Un conseiller avisé penserait probablement que ces risques – pour Xi, pour le Parti communiste et pour sa propre carrière – l'emportent sur les modestes gains à tirer du retour de Google. Le gouvernement chinois supervise un secteur technologique rentable, innovant et largement dirigé par des entreprises nationales - une position enviable. Permettre à Google de revenir ne ferait que diminuer son influence. Mieux vaut donc s'en tenir au statu quo : faire miroiter la perspective d'un accès complet au marché tout en jetant occasionnellement un os aux entreprises de la Silicon Valley en autorisant des services périphériques comme la traduction.

Le pari de Google

Google a un facteur en sa faveur. S'il est entré pour la première fois en Chine à l'époque de l'Internet de bureau et est reparti à l'aube de l'Internet mobile, il tente maintenant de rentrer dans l'ère de l'IA. Le gouvernement chinois place de grands espoirs dans l'IA en tant qu'outil polyvalent pour l'activité économique, la puissance militaire et la gouvernance sociale, y compris la surveillance. Et Google et son frère Alphabet DeepMind sont les leaders mondiaux de la recherche sur l'IA en entreprise.

C'est probablement la raison pour laquelle Google a organisé des cascades publicitaires comme le match AlphaGo et un jeu Guess the Sketch alimenté par l'IA sur WeChat, ainsi que des mesures plus importantes comme la création du laboratoire d'IA de Pékin et la promotion de l'utilisation chinoise de TensorFlow, un logiciel d'intelligence artificielle. bibliothèque développée par l'équipe Google Brain. Pris ensemble, ces efforts constituent une sorte de stratégie de lobbying de l'intelligence artificielle conçue pour influencer les dirigeants chinois.

Ce terrain, cependant, fait face à des problèmes sur au moins trois champs de bataille : Pékin ; Washington DC; et Mountain View, Californie.

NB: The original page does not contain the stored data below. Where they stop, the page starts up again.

(* ===== verification/BucketListFacts.v ===== *)
(** * Lemmas on the bucket list

    The schedule as divisibility, the buckets a level holds after each of
    its operations, and the argument that no write is lost or revived: what
    a lookup finds going from the youngest bucket to the oldest.  Then the
    buckets after one ledger, and the ledger a bucket list stands for. *)

From S2P Require Import Prelude OrdContainers Bucket BucketFacts FutureBucket BucketList.

Import BL.

(** ** The schedule *)

(** Half the size of a level, in ledgers. *)
Definition half (i : nat) : Z := 2 * 4 ^ Z.of_nat i.

Definition spills (t : Z) (i : nat) : bool := bool_decide (i < 10)%nat && (t mod half i =? 0).

Lemma half_pos i : 0 < half i.
Proof. unfold half. assert (0 < 4 ^ Z.of_nat i) by (apply Z.pow_pos_nonneg; lia). lia. Qed.

Lemma half_S i : half (S i) = 4 * half i.
Proof. unfold half. rewrite Nat2Z.inj_succ, Z.pow_succ_r by lia. lia. Qed.

Lemma half_le i : (i <= 9)%nat -> half i <= 524288.
Proof. intros Hi. do 10 (destruct i as [|i]; [vm_compute; discriminate|]). lia. Qed.

Ltac each_level i := do 11 (destruct i as [|i]; [vm_compute; reflexivity|]); lia.

Lemma levelHalf_half i : (i < 11)%nat -> levelHalf i = Some (half i).
Proof. intros Hi. each_level i. Qed.

Lemma levelSize_half i : (i < 11)%nat -> levelSize i = Some (2 * half i).
Proof. intros Hi. each_level i. Qed.

Lemma mask_pow2 v j : is_u32 v -> 0 <= j <= 31 -> mask v (2 ^ j) = v - v mod 2 ^ j.
Proof.
  unfold is_u32, UINT32_MAX. intros Hv Hj. unfold mask.
  assert (0 < 2 ^ j <= 2 ^ 31) as Hp by (split; [apply Z.pow_pos_nonneg; lia|apply Z.pow_le_mono_r; lia]).
  change (2 ^ 31) with 2147483648 in Hp.
  rewrite (u32_small (2 ^ j - 1)) by (unfold is_u32, UINT32_MAX; lia).
  replace (2 ^ j - 1) with (Z.ones j) by (rewrite Z.ones_equiv; lia).
  unfold u32. change 4294967296 with (2 ^ 32). rewrite <- (Z.land_ones _ 32) by lia.
  rewrite Z.land_assoc, <- Z.ldiff_land, Z.ldiff_ones_r, Z.land_ones by lia.
  rewrite Z.shiftl_mul_pow2, Z.shiftr_div_pow2 by lia.
  assert (v / 2 ^ j * 2 ^ j = v - v mod 2 ^ j) as -> by (rewrite (Z.div_mod v (2 ^ j)) at 2; lia).
  pose proof (Z.mod_pos_bound v (2 ^ j)). apply Z.mod_small.
  change (2 ^ 32) with 4294967296. pose proof (Z.mod_le v (2 ^ j)). lia.
Qed.

Lemma half_pow2 i : half i = 2 ^ (2 * Z.of_nat i + 1).
Proof. unfold half. rewrite Z.pow_add_r, Z.pow_mul_r by lia. change (2 ^ 2) with 4. lia. Qed.

Lemma levelShouldSpill_spills t i : is_u32 t -> (i < 11)%nat ->
  levelShouldSpill t i = Some (spills t i).
Proof.
  intros Ht Hi. unfold levelShouldSpill, spills. case_bool_decide as Hl.
  - subst i. by rewrite bool_decide_eq_false_2 by (cbn; lia).
  - assert (i < 10)%nat as Hi' by (unfold kNumLevels in Hl; lia). rewrite bool_decide_eq_true_2 by done.
    rewrite levelHalf_half, levelSize_half by done. cbn [mbind option_bind andb].
    assert (2 * half i = 2 ^ (2 * Z.of_nat i + 2)) as ->.
    { rewrite half_pow2, <- Z.pow_succ_r by lia. f_equal. lia. }
    rewrite half_pow2, !mask_pow2 by (done || lia).
    assert (0 < 2 ^ (2 * Z.of_nat i + 1)) as Hp by (apply Z.pow_pos_nonneg; lia).
    destruct (Z.eqb_spec t (t - t mod 2 ^ (2 * Z.of_nat i + 1))) as [E|E];
      destruct (Z.eqb_spec (t mod 2 ^ (2 * Z.of_nat i + 1)) 0) as [E'|E']; try lia; [done|].
    f_equal. apply Z.eqb_neq. intros E2. apply E'.
    assert (t mod 2 ^ (2 * Z.of_nat i + 2) = 0) as Hz by lia.
    apply Z.mod_divide in Hz; [|apply Z.pow_nonzero; lia].
    apply Z.mod_divide; [lia|]. etransitivity; [|exact Hz].
    exists 2. replace (2 * Z.of_nat i + 2) with (Z.succ (2 * Z.of_nat i + 1)) by lia.
    by rewrite Z.pow_succ_r by lia.
Qed.

Lemma spills_below t i : (S i < 10)%nat -> spills t (S i) = true -> spills t i = true.
Proof.
  unfold spills. intros Hi Hs. zify_bool. rewrite bool_decide_eq_true_2 by lia.
  apply Z.eqb_eq. pose proof (half_pos i). rewrite half_S in *.
  apply Z.mod_divide; [lia|]. etransitivity; [|apply Z.mod_divide; [|done]; lia]. by exists 4.
Qed.

(** The levels that spill are those below some level. *)
Lemma spill_depth t : exists J, (J <= 10)%nat /\ forall i, spills t i = bool_decide (i < J)%nat.
Proof.
  assert (forall n, (n <= 10)%nat -> exists J, (J <= n)%nat /\
    forall i, (i < n)%nat -> spills t i = bool_decide (i < J)%nat) as Hn.
  { induction n as [|n IH]; intros Hn; [exists 0%nat; split; [lia|intros; lia]|].
    destruct IH as (J & HJ & HJs); [lia|].
    destruct (decide (J = n)) as [->|Hne].
    - destruct (spills t n) eqn:E.
      + exists (S n). split; [lia|]. intros i Hi. rewrite bool_decide_eq_true_2 by done.
        destruct (decide (i = n)) as [->|]; [done|]. rewrite HJs by lia. by rewrite bool_decide_eq_true_2 by lia.
      + exists n. split; [lia|]. intros i Hi. destruct (decide (i = n)) as [->|].
        * by rewrite bool_decide_eq_false_2 by lia.
        * apply HJs. lia.
    - exists J. split; [lia|]. intros i Hi. destruct (decide (i = n)) as [->|]; [|apply HJs; lia].
      rewrite bool_decide_eq_false_2 by lia. destruct (spills t n) eqn:E; [|done].
      destruct n as [|n]; [lia|]. apply spills_below in E; [|lia].
      rewrite HJs, bool_decide_eq_false_2 in E by lia. done. }
  destruct (Hn 10%nat) as (J & HJ & HJs); [done|]. exists J. split; [done|]. intros i.
  destruct (decide (i < 10)%nat); [by apply HJs|].
  rewrite bool_decide_eq_false_2 by lia. unfold spills. by rewrite bool_decide_eq_false_2 by lia.
Qed.

(** ** What a lookup finds, one key at a time

    [c i], [s i] and [n i] are what the buckets [mCurr], [mSnap] and
    [mNextCurr] of level [i] hold for one key. *)

Section OneKey.
Context {A : Type}.
Implicit Types (c s n : nat -> option A) (x y : option A).

(** The first of two lookups that finds something. *)
Definition orElse x y : option A := match x with Some _ => x | None => y end.

Lemma orElse_assoc x y z : orElse (orElse x y) z = orElse x (orElse y z).
Proof. by destruct x. Qed.

Lemma orElse_None x y : orElse x y = None <-> x = None /\ y = None.
Proof. destruct x; naive_solver. Qed.

Lemma orElse_None_r x : orElse x None = x.
Proof. by destruct x. Qed.

(** The levels below [m], from the youngest. *)
Fixpoint younger c s (m : nat) : option A :=
  match m with O => None | S m => orElse (younger c s m) (orElse (c m) (s m)) end.

(** The same without the snapshot of the last of them. *)
Definition fresherThan c s (i : nat) : option A :=
  match i with O => None | S m => orElse (younger c s m) (c m) end.

Lemma younger_fresher (c0 s0 : nat -> option A) m :
  younger c0 s0 (S m) = orElse (fresherThan c0 s0 (S m)) (s0 m).
Proof. cbn [younger fresherThan]. by rewrite orElse_assoc. Qed.

Context (dead : A -> bool).

(** A dead entry and no entry mean the same. *)
Definition liveOnly x : option A :=
  match x with Some a => if dead a then None else Some a | None => None end.

(** At the last level dead entries are dropped. *)
Definition agree (i : nat) x y : Prop := if decide (i = 10)%nat then liveOnly x = liveOnly y else x = y.

Lemma agree_lt i x y : (i < 10)%nat -> agree i x y <-> x = y.
Proof. intros Hi. unfold agree. by rewrite decide_False by lia. Qed.

(** The merge prepared for level [i] will, for what is not found in younger
    buckets, take the place of the snapshot above it and of its [mCurr]
    (unless [skip]: then [mCurr] is a snapshot by then). *)
Definition pendingOk c s n (skip : nat -> bool) : Prop :=
  forall i, (S i <= 10)%nat -> fresherThan c s (S i) = None ->
    agree (S i) (n (S i)) (orElse (s i) (if skip (S i) then None else c (S i))).

Lemma younger_ext c s c' s' m : (forall i, c' i = c i) -> (forall i, s' i = s i) -> younger c' s' m = younger c s m.
Proof. intros Hc Hs. induction m as [|m IH]; [done|]. cbn [younger]. by rewrite IH, Hc, Hs. Qed.

Lemma pendingOk_ext c s n c' s' n' skip : (forall i, c' i = c i) -> (forall i, s' i = s i) -> (forall i, n' i = n i) ->
  pendingOk c s n skip -> pendingOk c' s' n' skip.
Proof.
  intros Hc Hs Hn Hp i Hi Hf. rewrite Hn, Hs, Hc. apply Hp; [done|]. cbn [fresherThan] in *. by rewrite <- (younger_ext c s c' s'), <- Hc.
Qed.

(** One ledger, with new entries [f], in which the levels below [J] spill. *)
Record ledgerStep (J : nat) (f : option A) c s n c' s' n' (skip skip' : nat -> bool) : Prop := {
  st_snap : forall i, s' i = if decide (i < J)%nat then c i else s i;
  st_curr0 : c' 0%nat = orElse f (if decide (0 < J)%nat then None else c 0%nat);
  st_curr : forall i, c' (S i) = if decide (S i <= J)%nat then n (S i) else c (S i);
  st_next : forall i, (S i <= J)%nat ->
    younger c s i = None ->
    agree (S i) (n' (S i)) (orElse (c i) (if skip' (S i) then None else c' (S i)));
  st_next_same : forall i, (J < S i)%nat -> n' (S i) = n (S i);
  st_skip : forall i, (S i <= J)%nat -> skip (S i) = bool_decide (S i < J)%nat;
  st_skip_same : forall i, (J < S i)%nat -> skip' (S i) = skip (S i);
}.

Section Step.
Context J f c s n c' s' n' skip skip' (HJ : (J <= 10)%nat)
  (Hst : ledgerStep J f c s n c' s' n' skip skip') (Hok : pendingOk c s n skip) (Hs10 : s 10%nat = None).

Lemma snap_lt i : (i < J)%nat -> s' i = c i.
Proof. intros Hi. rewrite (st_snap _ _ _ _ _ _ _ _ _ _ Hst). by rewrite decide_True. Qed.

Lemma snap_ge i : (J <= i)%nat -> s' i = s i.
Proof. intros Hi. rewrite (st_snap _ _ _ _ _ _ _ _ _ _ Hst). by rewrite decide_False by lia. Qed.

Lemma curr_le i : (S i <= J)%nat -> c' (S i) = n (S i).
Proof. intros Hi. rewrite (st_curr _ _ _ _ _ _ _ _ _ _ Hst). by rewrite decide_True. Qed.

Lemma curr_gt i : (J < S i)%nat -> c' (S i) = c (S i).
Proof. intros Hi. rewrite (st_curr _ _ _ _ _ _ _ _ _ _ Hst). by rewrite decide_False by lia. Qed.

(** A spilled level takes over the snapshot of the level above. *)
Lemma pending_spilled i : (S i < J)%nat -> fresherThan c s (S i) = None -> n (S i) = s i.
Proof.
  intros Hi Hf. assert (S i <= 10)%nat as Hi' by lia. pose proof (Hok i Hi' Hf) as Ha.
  apply agree_lt in Ha; [|lia]. rewrite (st_skip _ _ _ _ _ _ _ _ _ _ Hst) in Ha by lia.
  rewrite bool_decide_eq_true_2 in Ha by done. by rewrite orElse_None_r in Ha.
Qed.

Les dirigeants chinois ont de bonnes raisons de penser qu'ils obtiennent déjà le meilleur des deux mondes. Ils peuvent tirer parti d'outils de développement de logiciels comme TensorFlow et ils disposent toujours d'un prestigieux laboratoire de recherche Google pour former des chercheurs chinois en IA, le tout sans accorder à Google l'accès au marché.

À Washington, pendant ce temps, les responsables de la sécurité américains sont agacés que Google courtise activement un rival géopolitique tout en refusant de travailler avec le Pentagone sur des projets d'IA parce que ses employés s'opposent à ce que leur travail soit utilisé à des fins militaires.

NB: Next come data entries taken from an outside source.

(* ===== verification/LedgerCloseFacts.v ===== *)
(** * Lemmas on closing ledgers *)

From S2P Require Import Prelude OrdContainers LedgerDelta LedgerDeltaFacts EntryStore EntryStoreFacts Signatures Transaction TransactionFacts LedgerHeader TxSet TxSetFacts Bucket BucketFacts FutureBucket BucketList BucketListFacts LedgerClose.
Import BL.

(** ** A batch taken from a delta *)

Section DeltaBatch.
Context {Key Entry Header : Type} `{Ord Key} `{EqDecision Header} (keyOf : Entry -> Key).
Context (sv : BucketServices (list (BucketEntry Key Entry))) `{!BucketServicesOk sv}.
Context (sort : list (BucketEntry Key Entry) -> list (BucketEntry Key Entry)) `{!StdSort keyOf sort}.

(** Buckets that stand for a ledger stand, after the batch of a delta, for
    the ledger with the changes of the delta. *)
Lemma delta_batch L t bl (d : LedgerDelta Key Entry Header) : 0 <= t < UINT32_MAX - 524288 ->
  listInv keyOf sv t bl -> (forall k, view keyOf bl k = L k) -> deltaSets keyOf L d ->
  exists bl', addBatch keyOf sv sort (t + 1) (LD.getLiveEntries d) (LD.getDeadEntries d) bl = Some bl' /\
    listInv keyOf sv (t + 1) bl' /\ forall k, view keyOf bl' k = deltaView d L k.
Proof.
  intros Ht Hinv Hv Hsets. destruct (live_dead_distinct keyOf L d Hsets) as [Hl Hdd].
  destruct (addBatch_inv keyOf sv sort t (LD.getLiveEntries d) (LD.getDeadEntries d) bl) as (bl' & Hb & Hi & Hvb); [done..|].
  exists bl'. split; [done|]. split; [done|]. intros k. rewrite Hvb. unfold batchWrite, deltaView, LD.getDeadEntries.
  destruct (os_mem k (mDelete d)); [done|]. rewrite (live_find keyOf _ _ _ Hsets).
  destruct (om_find k (mMod d)), (om_find k (mNew d)); done || apply Hv.
Qed.

End DeltaBatch.

(** ** The consistency check *)

(** Helpers whose [exists] answers truthfully from the cache. *)
Class ExistsOk {Key Entry Header} (h : EntryHelper Key Entry Header) : Prop :=
  existsInCache_ok : forall k v b, existsInCache k v = Some b -> b = match v with Some _ => true | None => false end.

Section CheckDatabase.
Context {Key Entry Header : Type} `{Ord Key} `{EqDecision Header} `{EqDecision Entry}.
Context {helper : EntryHelper Key Entry Header} {helperOk : EntryHelperOk helper} {existsOk : ExistsOk helper}.
Context (max_size : nat).
Local Abbreviation St := (Store Key Entry Header).
Implicit Types (s : St) (L : Key -> option Entry).

(** A computation that returns [a] and changes nothing but the cache. *)
Definition onlyCache {A} (m : M St A) L s (a : A) : Prop :=
  exists c, m s = Ret a (ES.setCache s c) /\ storeOk L (ES.setCache s c).

Lemma setCache_id s : ES.setCache s (sCache s) = s.
Proof. by destruct s. Qed.

Lemma onlyCache_bind {A B} (m : M St A) (f : A -> M St B) L s a b : onlyCache m L s a ->
  (forall c, storeOk L (ES.setCache s c) -> onlyCache (f a) L (ES.setCache s c) b) -> onlyCache (m ≫= f) L s b.
Proof.
  intros (c & Hm & Hok) Hf. destruct (Hf c Hok) as (c' & Hf' & Hok'). exists c'.
  unfold mbind, M_bind. rewrite Hm, Hf'. by split.
Qed.

Lemma onlyCache_ret {A} (a : A) L s : storeOk L s -> onlyCache (mret a) L s a.
Proof. intros Hok. exists (sCache s). by rewrite setCache_id. Qed.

Ces employés sont la clé du troisième champ de bataille. Ils ont démontré leur capacité à se mobiliser rapidement et efficacement, comme lors des protestations contre les contrats de défense américains et d'un débrayage en novembre dernier sur la manière dont l'entreprise a géré le harcèlement sexuel. Fin novembre, plus de 600 Googleurs ont signé une lettre ouverte demandant à l'entreprise d'abandonner le projet Dragonfly, en écrivant : Nous nous opposons aux technologies qui aident les puissants à opprimer les vulnérables. Aussi intimidants que puissent paraître ces défis – et aussi élevés que puissent être les coûts de poursuite du marché chinois – ils n'ont pas entièrement dissuadé les hauts gradés de Google. Bien que le développement de Dragonfly semble avoir, à tout le moins, fait une pause, la richesse et le dynamisme qui rendent la Chine si attrayante pour Google signifient également que la décision d'y faire ou non des affaires n'appartient plus à l'entreprise.

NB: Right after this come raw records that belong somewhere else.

(* ===== verification/HerderTheorems.v ===== *)
(** * The values of the consensus: lemmas and properties

    What is valid alone stays valid when candidates are combined. *)

From stdpp Require Import sorting.
From S2P Require Import Prelude OrdContainers ScpTypes LedgerDelta EntryStore Signatures Transaction LedgerHeader TxSet TxSetFacts LedgerClose LedgerExample HerderValues.

Lemma foldl_max_spec (l : list Z) (a : Z) : a <= foldl Z.max a l /\ Forall (fun x => x <= foldl Z.max a l) l /\ (foldl Z.max a l = a \/ foldl Z.max a l ∈ l).
Proof.
  revert a. induction l as [|x l IH]; intros a; cbn; [split; [lia|]; split; [constructor|by left]|].
  destruct (IH (Z.max a x)) as (H1 & H2 & H3). split; [lia|]. split; [constructor; [lia|done]|].
  destruct H3 as [E|?]; [|right; by right]. destruct (Z.max_spec a x) as [[_ Em]|[_ Em]]; rewrite E, Em; [right; by left|by left].
Qed.

Lemma map_by_key {A B C : Type} (g : A -> B) (f : A -> C) l1 l2 : (forall a b, g a = g b -> f a = f b) -> map g l1 = map g l2 -> map f l1 = map f l2.
Proof.
  intros Hf. revert l2. induction l1 as [|a l1 IH]; intros [|b l2] E; try done. cbn in *. injection E as E1 E2. by rewrite (Hf a b E1), (IH l2 E2).
Qed.

Section HerderFacts.
Local Abbreviation Ptr := TransactionFramePtr.
Context {Sig St W : Type} (frame : Ptr -> Envelope Sig St) (marshal : Envelope Sig St -> list Z).
Context (sha256 : list Z -> Hash) (sort : (Ptr -> Ptr -> bool) -> list Ptr -> list Ptr) `{!SortOk sort}.
Context (checkTx : Ptr -> M W bool) (valid : Ptr -> bool) (I : W -> Prop).
Context (decodeValue : list Z -> option StellarValue) (encodeValue : StellarValue -> list Z).
Context (decodeUpgrade : list Z -> option LedgerUpgrade) (encodeUpgrade : LedgerUpgrade -> list Z).
Context (numbers : UpgradeNumbers) (hv : HerderView).
Implicit Types (sv : StellarValue) (u : LedgerUpgrade) (ts : TxSetFrame) (w : W).

(** The verdict on a transaction does not depend on the caches. *)
Hypothesis Hcheck : forall p w, I w -> exists w', checkTx p w = Ret (valid p) w' /\ I w'.

Local Abbreviation stepType := (HV.validateUpgradeStep decodeUpgrade numbers hv).
Local Abbreviation uType := (HV.upgradeType numbers).

(** ** Upgrades of a value *)

(** All steps are valid, and their types increase. *)
Definition stepsOk (us : list (list Z)) : Prop := exists ns, mapM stepType us = Some ns /\ StronglySorted Z.lt ns.

Lemma checkUpgrades_invalid junk first last us : HV.checkUpgrades decodeUpgrade numbers hv junk first last us kInvalidValue = kInvalidValue.
Proof. revert first last. induction us as [|up us IH]; intros first last; [done|]. cbn. destruct (stepType up); cbn; destruct (_ && _); apply IH. Qed.

Lemma checkUpgrades_next junk last us res : res <> kInvalidValue ->
  HV.checkUpgrades decodeUpgrade numbers hv junk false last us res = res /\ (exists ns, mapM stepType us = Some ns /\ StronglySorted Z.lt (last :: ns)) \/
  HV.checkUpgrades decodeUpgrade numbers hv junk false last us res = kInvalidValue /\ ~ exists ns, mapM stepType us = Some ns /\ StronglySorted Z.lt (last :: ns).
Proof.
  intros Hres. revert last. induction us as [|up us IH]; intros last; cbn [HV.checkUpgrades mapM].
  { left. split; [done|]. exists []. split; [done|]. repeat constructor. }
  destruct (stepType up) as [n|] eqn:E; cbn [default from_option negb andb id].
  2:{ right. destruct (_ >=? _); rewrite checkUpgrades_invalid; (split; [done|]); by intros (ns & Hn & _). }
  destruct (last >=? n) eqn:El; zify_bool.
  { right. rewrite checkUpgrades_invalid. split; [done|]. intros (ns & Hn & Hs). cbn in Hn. destruct (mapM stepType us); [|done]. injection Hn as <-.
    apply StronglySorted_inv in Hs as [_ Hf]. apply Forall_inv in Hf. lia. }
  destruct (IH n) as [[-> (ns & Hn & Hs)]|[-> Hno]].
  - left. split; [done|]. exists (n :: ns). cbn. rewrite Hn. split; [done|]. constructor; [done|]. apply StronglySorted_inv in Hs as [_ Hf].
    constructor; [lia|]. eapply Forall_impl; [exact Hf|]. cbn. lia.
  - right. split; [done|]. intros (ns & Hn & Hs). apply Hno. cbn in Hn. destruct (mapM stepType us) as [ms|]; [|done]. injection Hn as <-.
    exists ms. split; [done|]. by apply StronglySorted_inv in Hs as [Hs _].
Qed.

Je sais que les gens de la Silicon Valley sont vraiment intelligents et qu'ils réussissent vraiment parce qu'ils peuvent surmonter n'importe quel problème auquel ils sont confrontés, déclare Bill Bishop, un entrepreneur en médias numériques ayant de l'expérience sur les deux marchés. Je ne pense pas qu'ils aient jamais été confrontés à un problème comme le Parti communiste chinois.

Matt Sheehan est membre de MacroPolo et a travaillé avec Kai-Fu Lee sur son livre AI Superpowers.